In a period of unrest and rapid change, we look for comfort and stability where we can find it. We look for easy answers. And the God of Abraham, Isaac, and Jacob has never offered easy answers or quick fixes. God plays the long game, which can make us uncomfortable. Resting on God for promises of safety and stability in the future can feel almost impossible when the sands are shifting under our feet right now.

Think about the promise that God offers in our reading for this morning: “Then I myself will gather the remnant of my flock out of all the lands where I have driven them, and I will bring them back to their fold…” The remnant. Not exactly comforting, is it? Kind of leaves you wondering, in the midst of all of the uncertainty and fear that plagues us. Am I part of the remnant? How will I know? When will I know? 

I have to imagine that the Judeans who heard Jeremiah’s words in their exile asked those same questions, and struggled to find answers. We tend to trust people who tell us what we want to hear, leaders who speak to our fears and provide reassurance. But what happens when when our expectations are not met and our fears are realized?
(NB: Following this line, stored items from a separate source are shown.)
(** * Seina-Cogs: the TagScript call sites of the boostutils, tags and
    applications cogs, and the template engine they drive.

    Python values are modelled as follows.
    - [str] is [string]; one [ascii] stands for one character of the Python
      string, so [len] is [String.length] and [s[:n]] is [str_take n s].
    - [int] is [Z].
    - A call that may raise returns a [pyresult]: [Returned v] or [Raised e].
    - A [dict] with string keys is a [gmap string _]. *)

From Stdlib Require Import ZArith Ascii String List Lia.
From stdpp Require Import base option list gmap strings pretty.

Local Open Scope Z_scope.

(** ** Python results and exceptions *)

Inductive exn_class :=
| TagErrorClass
| TagCharacterLimitReachedClass
| BadArgumentClass
| UserFeedbackCheckFailureClass
| IndexErrorClass
| OtherClass (name : string).

Record exn := Exn { exn_cls : exn_class; exn_msg : string }.

(** [isinstance(e, TagError)]: [TagCharacterLimitReached] derives from
    [TagError]. *)
Definition is_TagError (e : exn) : bool :=
  match exn_cls e with
  | TagErrorClass | TagCharacterLimitReachedClass => true
  | _ => false
  end.

(** [str(e)] of an exception built from one message argument. *)
Definition exn_str (e : exn) : string := exn_msg e.

Inductive pyresult (A : Type) :=
| Returned (a : A)
| Raised (e : exn).
Arguments Returned {A} a.
Arguments Raised {A} e.

#[global] Instance pyresult_ret : MRet pyresult := fun _ a => Returned a.
#[global] Instance pyresult_fmap : FMap pyresult := fun _ _ f m =>
  match m with
  | Returned a => Returned (f a)
  | Raised e => Raised e
  end.
#[global] Instance pyresult_bind : MBind pyresult := fun _ _ f m =>
  match m with
  | Returned a => f a
  | Raised e => Raised e
  end.

(** ** Python strings *)

(** [len(s)] *)
Definition len (s : string) : Z := Z.of_nat (String.length s).

(** [s[:n]] for a non-negative [n]. *)
Fixpoint str_take (n : nat) (s : string) : string :=
  match n, s with
  | O, _ => ""
  | S _, "" => ""
  | S n', String c s' => String c (str_take n' s')
  end.

(** [bool(s)] for a [str] or [None]. *)
Definition str_truthy (s : option string) : bool :=
  match s with
  | None | Some "" => false
  | Some _ => true
  end.

(** [c.lower()] and [s.lower()] on the ASCII letters. *)
Definition lower_char (c : ascii) : ascii :=
  let n := nat_of_ascii c in
  if (Nat.leb 65 n && Nat.leb n 90)%bool then ascii_of_nat (n + 32) else c.

Fixpoint lower (s : string) : string :=
  match s with
  | "" => ""
  | String c s' => String (lower_char c) (lower s')
  end.

(** [s.replace(old, new)] for a one-character [old]. *)
Fixpoint replace_char (old : ascii) (new : string) (s : string) : string :=
  match s with
  | "" => ""
  | String c s' =>
      if Ascii.eqb c old then new +:+ replace_char old new s'
      else String c (replace_char old new s')
  end.

Definition newline : ascii := "010"%char.

(** [c in s] for a character [c]. *)
Fixpoint str_contains (c : ascii) (s : string) : bool :=
  match s with
  | "" => false
  | String c' s' => Ascii.eqb c' c || str_contains c s'
  end.

(** ** Python lists *)

(** [l[i]] for a non-negative [i]. *)
Definition getitem {A} (l : list A) (i : nat) : pyresult A :=
  match l !! i with
  | Some a => Returned a
  | None => Raised (Exn IndexErrorClass "list index out of range")
  end.

(** [bool(l)] *)
Definition list_truthy {A} (l : list A) : bool :=
  match l with
  | [] => false
  | _ => true
  end.

(** ** The template engine

    [import TagScriptEngine as tse]: the interpreter, its parser, blocks,
    adapters and [Response] are not among the source files.  Every
    definition of this module is modelled from the specification of the
    engine; the section of the specification is given with each. *)

Module TagScript.

(** Modelled from the spec: [tse.Adapter] (3, 6), "given a parameter
    string, returns a string": [resolve(parameter: string|absent) -> string]. *)
Definition Adapter : Type := option string → string.

(** Modelled from the spec: [tse.StringAdapter], the adapter of a literal
    value (4.3, "binds a literal value to a new adapter name"). *)
Definition StringAdapter (value : string) : Adapter := λ _, value.

(** Modelled from the spec: the values of the actions mapping (4.3, 6).
    The embed action is the structure of key/value pairs accumulated by the
    embed block; the command action is the string to re-dispatch. *)
Inductive ActionValue :=
| EmbedAction (fields : gmap string string)
| CommandAction (command : string).

(** Modelled from the spec: [bool(value)] of an action value; an embed
    with no field set and an empty string are falsy. *)
Definition action_truthy (v : ActionValue) : bool :=
  match v with
  | EmbedAction fields => bool_decide (fields ≠ ∅)
  | CommandAction command => str_truthy (Some command)
  end.

(** Modelled from the spec: [tse.Response] (3, 6), "the result of one
    process call", with a body ([string|absent]), the actions and the
    adapters referenced during evaluation. *)
Record Response := {
  body : option string;
  actions : gmap string ActionValue;
  variables : gmap string Adapter;
}.

(** Modelled from the spec: the nodes of the parser (4.1), "each node is
    either literal text or block (name, parameter-span-or-absent,
    payload-span-or-absent)".  A block node keeps the bracketed text it was
    read from. *)
Inductive Node :=
| Literal (text : string)
| BlockNode (raw : string) (name : string)
    (parameter : option string) (payload : option string).

(** Modelled from the spec: the start and end markers of a block
    expression (4.1, "conventionally { ... }"). *)
Definition block_start : ascii := "{"%char.
Definition block_end : ascii := "}"%char.

(** Modelled from the spec: the parameter span after ["("] (4.1), up to
    the [")"] that closes it, nested block markers balanced.  [None] when
    no [")"] closes it. *)
Fixpoint split_parameter (s : string) (depth : nat) (acc : string)
  : option (string * string) :=
  match s with
  | "" => None
  | String c s' =>
      if Ascii.eqb c block_start then
        split_parameter s' (S depth) (acc +:+ String c "")
      else if Ascii.eqb c block_end then
        split_parameter s' (Nat.pred depth) (acc +:+ String c "")
      else if (Ascii.eqb c ")" && Nat.eqb depth 0)%bool then Some (acc, s')
      else split_parameter s' depth (acc +:+ String c "")
  end.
Many of us tend to draw in on ourselves, to shut down, to stop believing the promises we hear. To look for reassurance elsewhere. And many Judeans exiled to Babylon would have found that reassurance in community with their neighbors, in prosperity in a new land, in marriages to Babylonian people, in new families and new opportunities. 

None of these things are bad things. Assimilation into a new culture is only to be expected for people who were forced to move perhaps halfway across the known world. But as assimilation occurs, people find themselves unwilling to return to what they had before – or perhaps what they never had, but only knew from their parents’ or their grandparents’ stories. And so a remnant is left of people who cling to the faith of their ancestors, faith in the God of Abraham, Isaac, and Jacob. 
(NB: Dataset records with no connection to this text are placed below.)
(** X13.  On the repository information [get_repo_info] returns,
    [generate_readme] raises in one case only: the answer to the request for
    the sections parses as JSON that is no object (a list, a string, a
    number, true, false or null), and the exception is then the
    AttributeError of its [get].  When the answer does not parse, or parses
    to an object, a document is returned. *)
Theorem generate_readme_outcome
    (env : environment) (self : documenter) (st : state) :
  let run := generate_readme env self (get_repo_info env self) st in
  match json_loads env (List.last (answers_of run) "") with
  | None | Some (JObj _) => exists document, fst run = Ok document
  | Some _ => fst run = Raise AttributeError
  end.
Proof.
  intros run.
  destruct (generate_readme_run env self (get_repo_info env self) st
              (scan_scanned env self))
    as (analyzed & st1 & calls & prompt & answer & Hanalysed & _ & _ & _ & _ & Hrun).
  subst run. rewrite Hrun. clear Hrun.
  unfold answers_of, logged. cbn [snd fst http_log].
  rewrite map_app. cbn [map snd]. rewrite last_last.
  set (info := with_files (get_repo_info env self) analyzed).
  assert (Hobject : forall fields,
             exists document,
               (content ← readme_template_content env info (JObj fields);
                _postprocess_readme env self content info) = Ok document).
  { intros fields.
    destruct (template_outcome env info (JObj fields)) as [content Hcontent].
    rewrite Hcontent. cbn [mbind result_bind].
    rewrite (postprocess_replaces env self)
      by (apply analysed_has_path; exact Hanalysed).
    eexists. reflexivity. }
  assert (Hother : forall sections,
             match sections with JObj _ => False | _ => True end ->
             (content ← readme_template_content env info sections;
              _postprocess_readme env self content info) = Raise AttributeError).
  { intros sections Hsections.
    pose proof (template_outcome env info sections) as H.
    destruct sections; try contradiction; rewrite H; reflexivity. }
  destruct (json_loads env answer) as [[| | | | |fields]|]; cbn [generated_sections];
    try (apply Hother; exact I).
  - apply Hobject.
  - apply Hobject.
Qed.

(** X14.  The calls of a run.  On the repository information
    [get_repo_info] returns, [generate_readme] first makes the calls of the
    file analyses: at least one for each chunk of 5000 characters of every
    file it analyses, and at most one more for each file of two chunks or
    more.  Then it makes exactly one call more, the request for the
    sections, whose body asks for the format [json] and carries the schema
    under [options.response_schema]. *)
Theorem generate_readme_calls
    (env : environment) (self : documenter) (st : state) :
  let info := get_repo_info env self in
  let run := generate_readme env self info st in
  let chunks := list_sum (map chunks_of (files info)) in
  let long := length (List.filter many_chunks (files info)) in
  exists calls prompt answer,
    http_log (snd run) = http_log st ++ calls ++ [(sections_request self prompt, answer)]
    /\ chunks <= length calls
    /\ length calls <= chunks + long
    /\ data_format (sections_request self prompt) = Some "json"
    /\ data_options (sections_request self prompt)
       = Some (<["response_schema" := JObj response_schema]> ∅).
Proof.
  intros info run chunks long.
  destruct (generate_readme_run env self info st (scan_scanned env self))
    as (analyzed & st1 & calls & prompt & answer & _ & Hlog & Hlow & Hhigh & _ & Hrun).
  exists calls, prompt, answer. subst run. rewrite Hrun.
  unfold logged. cbn [snd http_log]. rewrite Hlog, <- app_assoc.
  split; [reflexivity|]. split; [exact Hlow|]. split; [exact Hhigh|].
  split; [reflexivity|].
  unfold sections_request, llm_request. cbn [data_options].
  assert (Hsize : size response_schema = 3) by (vm_compute; reflexivity).
  rewrite Hsize. reflexivity.
Qed.

(** ** Placeholders that stay *)

Section Unfilled.
Import PyStr ReplaceFacts.

Context (env : environment) (self : documenter).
We face many of these questions in the church today, even if we don’t phrase them this way. We have increasing demands on our time that take us away from involvement in church. We notice that some people who we used to see in the pews on Sunday are no longer here every week; maybe we see them when their schedule allows, or maybe we don’t see them at all. Some of these people move away, or transfer to different congregations. But others undergo cultural assimilation like what many Judeans underwent.
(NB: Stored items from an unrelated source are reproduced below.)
(** * Pollution dashboard: the data pipeline of [interactive.py]

    The script loads a spreadsheet into a pandas frame and pushes it through
    a fixed sequence of library calls: a missing-value strategy on the three
    pollutant columns, [drop_duplicates], group means per city, a ranking,
    a correlation matrix and an IQR outlier split.

    Numbers are rationals ([Q]); a missing cell (NaN) is [None].  The first
    model of each computation is in exact arithmetic; the percentiles, the
    outlier bounds and the group means have a second model, [Rounded], in
    which every floating-point operation rounds, with [binary64] as the
    rounding of the machine.  The three pollutant columns carry a float dtype and the columns
    [city] and [pollutant_id] an object dtype, as [read_excel] infers them for
    the data the dashboard is written for. *)

From Stdlib Require Import String Ascii OrderedTypeEx.
From Stdlib Require Import Reals Lra R_sqrt Qreals.
From Stdlib Require Import List Bool Arith ZArith QArith Qround Lia Lqa.
From Stdlib Require Import Permutation Sorted.
Import ListNotations.

Local Open Scope Q_scope.

(** ** Series: columns of optional values *)

Module Series.

Definition isna {A} (x : option A) : bool :=
  match x with None => true | Some _ => false end.

Definition notna {A} (x : option A) : bool := negb (isna x).

(** [Series.dropna]: the present values, in order. *)
Fixpoint dropna {A} (s : list (option A)) : list A :=
  match s with
  | [] => []
  | Some v :: t => v :: dropna t
  | None :: t => dropna t
  end.

(** [Series.fillna(v)]: a NaN fill value leaves the series as it is. *)
Definition fillna (v : option Q) (x : option Q) : option Q :=
  match x with
  | Some _ => x
  | None => v
  end.

Definition Qsum (xs : list Q) : Q := fold_right Qplus 0 xs.

Definition Qlen (xs : list Q) : Q := inject_Z (Z.of_nat (length xs)).

(** [Series.mean()], [skipna=True]: NaN on a series without values. *)
Definition mean (s : list (option Q)) : option Q :=
  match dropna s with
  | [] => None
  | xs => Some (Qred (Qsum xs / Qlen xs))
  end.

(** Ascending sort of the values (insertion into a sorted prefix). *)
Fixpoint insert (x : Q) (l : list Q) : list Q :=
  match l with
  | [] => [x]
  | y :: t => if Qle_bool x y then x :: l else y :: insert x t
  end.

Fixpoint sort (l : list Q) : list Q :=
  match l with
  | [] => []
  | x :: t => insert x (sort t)
  end.

(** [Series.median()], [skipna=True]: the middle value of the sorted
    values, or the mean of the two middle values. *)
Definition median (s : list (option Q)) : option Q :=
  let xs := sort (dropna s) in
  let n := length xs in
  match n with
  | O => None
  | _ =>
      if Nat.even n
      then Some (Qred ((nth (n / 2 - 1) xs 0 + nth (n / 2) xs 0) / 2))
      else Some (nth (n / 2) xs 0)
  end.

(** Number of cells of [xs] that hold the number [v]. *)
Definition count (v : Q) (xs : list Q) : nat :=
  length (filter (Qeq_bool v) xs).

(** The distinct values, each at its first occurrence. *)
Fixpoint unique (xs : list Q) : list Q :=
  match xs with
  | [] => []
  | x :: t => x :: filter (fun y => negb (Qeq_bool x y)) (unique t)
  end.

Definition value_counts (xs : list Q) : list (Q * nat) :=
  map (fun v => (v, count v xs)) (unique xs).

Definition max_count (vc : list (Q * nat)) : nat :=
  fold_right Nat.max 0%nat (map snd vc).

(** [Series.mode()], [dropna=True]: every value whose count is the
    largest count, sorted ascending. *)
Definition mode (s : list (option Q)) : list Q :=
  let vc := value_counts (dropna s) in
  sort (map fst (filter (fun p => Nat.eqb (snd p) (max_count vc)) vc)).

End Series.

(** ** Exceptions *)

Inductive exn : Type :=
| KeyError
| IndexError.

Inductive result (A : Type) : Type :=
| Ok (a : A)
| Raise (e : exn).

Arguments Ok {A} a.
Arguments Raise {A} e.

Definition bind {A B} (m : result A) (k : A -> result B) : result B :=
  match m with
  | Ok a => k a
  | Raise e => Raise e
  end.

Notation "x <- m ;; k" := (bind m (fun x => k))
  (at level 61, m at next level, right associativity).

(** [s[0]] on a series with the default index: the label 0 is absent from
    an empty series. *)
Definition getitem0 (s : list Q) : result Q :=
  match s with
  | [] => Raise KeyError
  | v :: _ => Ok v
  end.

(** ** Frames *)

Inductive value : Type :=
| VNum (x : Q)
| VStr (s : string).

Record row : Type := mkRow {
  city : option string;
  pollutant_id : option string;
  pollutant_min : option Q;
  pollutant_max : option Q;
  pollutant_avg : option Q;
  extra : list (option value)
}.

Definition DataFrame := list row.

Inductive num_col : Type := Cmin | Cmax | Cavg.

(** [num_cols = ['pollutant_min', 'pollutant_max', 'pollutant_avg']] *)
Definition num_cols : list num_col := [Cmin; Cmax; Cavg].

Definition get (c : num_col) (r : row) : option Q :=
  match c with
  | Cmin => pollutant_min r
  | Cmax => pollutant_max r
  | Cavg => pollutant_avg r
  end.

Definition set (c : num_col) (v : option Q) (r : row) : row :=
  match c with
  | Cmin => mkRow (city r) (pollutant_id r) v (pollutant_max r) (pollutant_avg r) (extra r)
  | Cmax => mkRow (city r) (pollutant_id r) (pollutant_min r) v (pollutant_avg r) (extra r)
  | Cavg => mkRow (city r) (pollutant_id r) (pollutant_min r) (pollutant_max r) v (extra r)
  end.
Some people find that they can’t keep up with the competing demands on their time. Others find that time with friends becomes more important than church. Others perhaps see things in the world that they don’t think are compatible with the God they believe in: a society that seems more violent, or climate change, or decreased civility. They may find their faith shaken, and don’t know what to do to get it back on solid ground. Or they remember the church of their youth, and they grieve for what no longer exists. They may look for a replacement for this – and the ones who don’t transfer to another church find themselves looking for another group to join, where they can find the friendship and the connections they are looking for. Some people fall prey to a false gospel, a promise of prosperity or easy answers or a return to the “good old days,” whatever they are longing for in the midst of troubling and turbulent times. Assimilation occurs, and people find themselves unwilling to return to what they knew before – or what they may never have known, except from their parents’ or grandparents’ stories. 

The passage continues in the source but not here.